- **Records for this exercise**:
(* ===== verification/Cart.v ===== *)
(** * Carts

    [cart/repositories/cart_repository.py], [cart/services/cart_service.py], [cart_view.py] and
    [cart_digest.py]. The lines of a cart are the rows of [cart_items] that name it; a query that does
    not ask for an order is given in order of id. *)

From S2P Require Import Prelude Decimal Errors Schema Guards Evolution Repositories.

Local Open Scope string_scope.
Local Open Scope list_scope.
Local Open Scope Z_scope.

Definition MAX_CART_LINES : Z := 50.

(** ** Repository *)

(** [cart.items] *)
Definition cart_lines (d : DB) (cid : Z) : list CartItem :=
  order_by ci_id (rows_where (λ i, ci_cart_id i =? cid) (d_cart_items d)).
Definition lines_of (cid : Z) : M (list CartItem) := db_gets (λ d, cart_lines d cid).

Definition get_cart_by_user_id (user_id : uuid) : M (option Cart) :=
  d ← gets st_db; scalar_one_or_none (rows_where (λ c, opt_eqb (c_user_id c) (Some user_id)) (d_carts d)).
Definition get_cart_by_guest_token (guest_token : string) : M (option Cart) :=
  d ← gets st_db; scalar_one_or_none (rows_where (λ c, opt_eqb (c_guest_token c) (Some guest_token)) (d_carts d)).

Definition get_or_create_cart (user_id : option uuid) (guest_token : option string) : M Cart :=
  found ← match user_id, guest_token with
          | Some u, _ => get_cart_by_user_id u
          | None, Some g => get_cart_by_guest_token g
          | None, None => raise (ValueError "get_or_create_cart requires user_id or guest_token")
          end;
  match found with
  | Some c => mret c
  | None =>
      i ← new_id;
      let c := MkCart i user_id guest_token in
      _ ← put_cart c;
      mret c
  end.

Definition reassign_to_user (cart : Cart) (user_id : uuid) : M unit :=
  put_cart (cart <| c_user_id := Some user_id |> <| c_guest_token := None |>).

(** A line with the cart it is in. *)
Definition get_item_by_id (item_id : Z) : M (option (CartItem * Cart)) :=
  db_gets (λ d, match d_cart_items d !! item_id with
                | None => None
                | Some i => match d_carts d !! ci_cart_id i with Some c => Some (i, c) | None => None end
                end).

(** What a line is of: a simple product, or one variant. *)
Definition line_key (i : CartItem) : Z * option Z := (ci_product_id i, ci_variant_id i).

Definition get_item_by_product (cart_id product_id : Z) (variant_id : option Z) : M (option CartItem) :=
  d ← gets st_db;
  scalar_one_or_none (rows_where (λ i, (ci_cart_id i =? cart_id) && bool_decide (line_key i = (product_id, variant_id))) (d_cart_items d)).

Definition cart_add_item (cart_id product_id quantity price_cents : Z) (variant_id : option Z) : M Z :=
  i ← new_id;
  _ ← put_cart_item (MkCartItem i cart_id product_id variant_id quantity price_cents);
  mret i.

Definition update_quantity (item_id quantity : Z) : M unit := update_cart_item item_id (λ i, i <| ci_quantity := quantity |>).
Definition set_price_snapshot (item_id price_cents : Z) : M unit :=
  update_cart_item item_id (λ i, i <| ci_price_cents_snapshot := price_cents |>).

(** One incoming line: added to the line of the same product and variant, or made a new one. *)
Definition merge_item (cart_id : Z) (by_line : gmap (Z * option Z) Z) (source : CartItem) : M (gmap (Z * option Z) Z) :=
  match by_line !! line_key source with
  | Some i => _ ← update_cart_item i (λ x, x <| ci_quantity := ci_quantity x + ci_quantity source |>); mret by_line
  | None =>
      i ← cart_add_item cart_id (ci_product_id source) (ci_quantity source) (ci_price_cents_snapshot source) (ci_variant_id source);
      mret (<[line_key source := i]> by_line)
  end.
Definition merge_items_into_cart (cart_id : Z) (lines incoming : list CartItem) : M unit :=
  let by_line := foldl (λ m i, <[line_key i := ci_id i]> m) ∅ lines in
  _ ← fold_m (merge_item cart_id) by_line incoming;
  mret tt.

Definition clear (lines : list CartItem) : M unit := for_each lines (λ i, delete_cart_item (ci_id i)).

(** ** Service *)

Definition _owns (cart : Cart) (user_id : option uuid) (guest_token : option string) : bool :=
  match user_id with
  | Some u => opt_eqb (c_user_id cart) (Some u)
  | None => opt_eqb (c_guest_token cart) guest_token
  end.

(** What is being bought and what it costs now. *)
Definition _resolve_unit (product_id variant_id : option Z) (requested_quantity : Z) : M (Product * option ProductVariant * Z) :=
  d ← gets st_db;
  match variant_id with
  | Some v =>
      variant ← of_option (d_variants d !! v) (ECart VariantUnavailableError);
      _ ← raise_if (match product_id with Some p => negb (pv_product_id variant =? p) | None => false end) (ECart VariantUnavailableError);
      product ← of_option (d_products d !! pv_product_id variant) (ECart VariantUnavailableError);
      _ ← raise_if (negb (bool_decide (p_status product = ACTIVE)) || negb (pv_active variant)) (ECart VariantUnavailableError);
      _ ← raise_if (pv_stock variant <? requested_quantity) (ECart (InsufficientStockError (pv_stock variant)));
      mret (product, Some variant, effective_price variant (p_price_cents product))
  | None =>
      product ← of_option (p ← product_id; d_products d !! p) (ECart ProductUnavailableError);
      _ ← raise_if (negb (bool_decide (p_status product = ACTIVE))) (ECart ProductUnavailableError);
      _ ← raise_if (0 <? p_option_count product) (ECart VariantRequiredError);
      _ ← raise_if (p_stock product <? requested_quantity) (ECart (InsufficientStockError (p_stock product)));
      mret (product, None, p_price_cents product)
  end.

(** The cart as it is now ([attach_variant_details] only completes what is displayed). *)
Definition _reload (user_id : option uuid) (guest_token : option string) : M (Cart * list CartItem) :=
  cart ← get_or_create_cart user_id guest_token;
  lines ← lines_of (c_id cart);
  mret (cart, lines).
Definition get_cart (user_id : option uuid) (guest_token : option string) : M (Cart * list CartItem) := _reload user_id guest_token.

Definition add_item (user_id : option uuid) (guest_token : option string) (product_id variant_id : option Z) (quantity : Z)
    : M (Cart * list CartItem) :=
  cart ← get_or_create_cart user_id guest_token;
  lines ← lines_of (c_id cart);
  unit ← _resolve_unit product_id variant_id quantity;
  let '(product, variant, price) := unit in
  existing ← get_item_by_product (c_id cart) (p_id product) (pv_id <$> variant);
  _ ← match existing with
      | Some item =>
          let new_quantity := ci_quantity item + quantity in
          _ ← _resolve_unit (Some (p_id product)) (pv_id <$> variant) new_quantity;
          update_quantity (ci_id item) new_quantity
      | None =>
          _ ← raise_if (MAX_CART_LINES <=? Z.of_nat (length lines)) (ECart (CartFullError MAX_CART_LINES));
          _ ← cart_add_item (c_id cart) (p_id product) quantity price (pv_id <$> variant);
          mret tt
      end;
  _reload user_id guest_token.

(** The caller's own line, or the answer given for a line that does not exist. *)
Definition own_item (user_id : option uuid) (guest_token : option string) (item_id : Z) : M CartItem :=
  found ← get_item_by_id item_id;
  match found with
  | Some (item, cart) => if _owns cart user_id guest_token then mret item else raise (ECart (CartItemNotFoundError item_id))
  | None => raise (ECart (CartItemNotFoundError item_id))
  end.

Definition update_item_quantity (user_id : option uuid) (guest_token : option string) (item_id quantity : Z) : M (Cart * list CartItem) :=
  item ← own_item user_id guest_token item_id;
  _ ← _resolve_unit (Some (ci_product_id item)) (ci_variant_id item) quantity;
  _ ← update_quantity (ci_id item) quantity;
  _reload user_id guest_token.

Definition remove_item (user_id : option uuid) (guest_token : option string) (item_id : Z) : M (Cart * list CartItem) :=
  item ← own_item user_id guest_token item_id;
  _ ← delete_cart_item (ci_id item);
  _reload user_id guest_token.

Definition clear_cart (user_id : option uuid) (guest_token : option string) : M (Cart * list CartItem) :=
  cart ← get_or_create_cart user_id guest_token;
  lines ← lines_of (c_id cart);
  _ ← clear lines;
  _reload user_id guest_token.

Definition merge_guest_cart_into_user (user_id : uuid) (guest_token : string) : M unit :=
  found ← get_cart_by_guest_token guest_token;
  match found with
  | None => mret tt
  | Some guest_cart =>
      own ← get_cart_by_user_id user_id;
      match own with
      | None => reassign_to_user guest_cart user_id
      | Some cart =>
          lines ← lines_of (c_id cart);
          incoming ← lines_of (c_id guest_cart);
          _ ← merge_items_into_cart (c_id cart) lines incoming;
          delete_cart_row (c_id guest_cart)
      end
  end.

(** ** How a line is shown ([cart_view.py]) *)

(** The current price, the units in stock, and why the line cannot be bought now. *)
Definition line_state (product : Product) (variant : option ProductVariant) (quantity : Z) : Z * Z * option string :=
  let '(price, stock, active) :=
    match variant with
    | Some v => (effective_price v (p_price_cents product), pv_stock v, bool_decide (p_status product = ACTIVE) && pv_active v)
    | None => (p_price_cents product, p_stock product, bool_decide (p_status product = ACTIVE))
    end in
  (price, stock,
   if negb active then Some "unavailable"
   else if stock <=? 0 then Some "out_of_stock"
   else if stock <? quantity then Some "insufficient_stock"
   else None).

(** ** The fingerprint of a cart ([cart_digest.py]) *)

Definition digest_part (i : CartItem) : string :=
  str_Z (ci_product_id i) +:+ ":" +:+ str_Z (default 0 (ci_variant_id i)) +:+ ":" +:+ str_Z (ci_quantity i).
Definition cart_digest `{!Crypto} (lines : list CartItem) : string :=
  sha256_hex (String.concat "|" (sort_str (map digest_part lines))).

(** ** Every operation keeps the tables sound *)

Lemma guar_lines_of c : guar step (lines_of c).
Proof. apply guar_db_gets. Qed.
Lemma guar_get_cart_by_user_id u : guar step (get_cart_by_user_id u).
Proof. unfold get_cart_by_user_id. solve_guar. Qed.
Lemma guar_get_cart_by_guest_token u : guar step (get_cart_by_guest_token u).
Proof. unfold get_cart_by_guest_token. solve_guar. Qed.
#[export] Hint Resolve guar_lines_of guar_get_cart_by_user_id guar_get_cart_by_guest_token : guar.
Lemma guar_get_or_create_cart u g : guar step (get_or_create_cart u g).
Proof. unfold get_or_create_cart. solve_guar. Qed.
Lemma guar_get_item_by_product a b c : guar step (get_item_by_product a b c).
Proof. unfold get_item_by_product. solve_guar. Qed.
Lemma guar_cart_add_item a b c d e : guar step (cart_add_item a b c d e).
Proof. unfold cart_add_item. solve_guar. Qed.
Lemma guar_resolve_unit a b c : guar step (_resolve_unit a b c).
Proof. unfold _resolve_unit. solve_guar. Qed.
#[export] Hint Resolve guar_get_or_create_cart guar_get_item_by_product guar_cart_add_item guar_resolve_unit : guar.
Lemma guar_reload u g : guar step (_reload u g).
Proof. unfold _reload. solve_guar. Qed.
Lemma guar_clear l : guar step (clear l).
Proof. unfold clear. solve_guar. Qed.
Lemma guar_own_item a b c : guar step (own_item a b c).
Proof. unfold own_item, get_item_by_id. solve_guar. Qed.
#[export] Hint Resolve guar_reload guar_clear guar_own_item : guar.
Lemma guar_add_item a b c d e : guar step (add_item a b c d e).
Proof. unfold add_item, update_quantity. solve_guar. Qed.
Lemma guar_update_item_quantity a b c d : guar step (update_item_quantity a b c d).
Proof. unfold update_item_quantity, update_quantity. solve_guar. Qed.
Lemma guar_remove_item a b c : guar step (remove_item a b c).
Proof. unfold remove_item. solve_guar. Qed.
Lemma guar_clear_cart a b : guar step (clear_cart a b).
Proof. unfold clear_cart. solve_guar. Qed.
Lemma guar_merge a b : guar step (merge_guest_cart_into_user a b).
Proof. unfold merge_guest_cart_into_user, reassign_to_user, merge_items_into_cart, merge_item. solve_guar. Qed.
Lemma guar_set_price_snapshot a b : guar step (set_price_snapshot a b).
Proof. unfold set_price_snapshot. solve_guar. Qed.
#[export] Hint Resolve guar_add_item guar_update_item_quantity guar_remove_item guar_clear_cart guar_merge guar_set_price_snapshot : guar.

- **Work instruction**:
Copy only the stretch running from the line containing "Proof. unfold set_price_snapshot." to the final line of the entries, both ends included, exactly as it stands.

- **Solution to this exercise**:
Proof. unfold set_price_snapshot. solve_guar. Qed.
#[export] Hint Resolve guar_add_item guar_update_item_quantity guar_remove_item guar_clear_cart guar_merge guar_set_price_snapshot : guar.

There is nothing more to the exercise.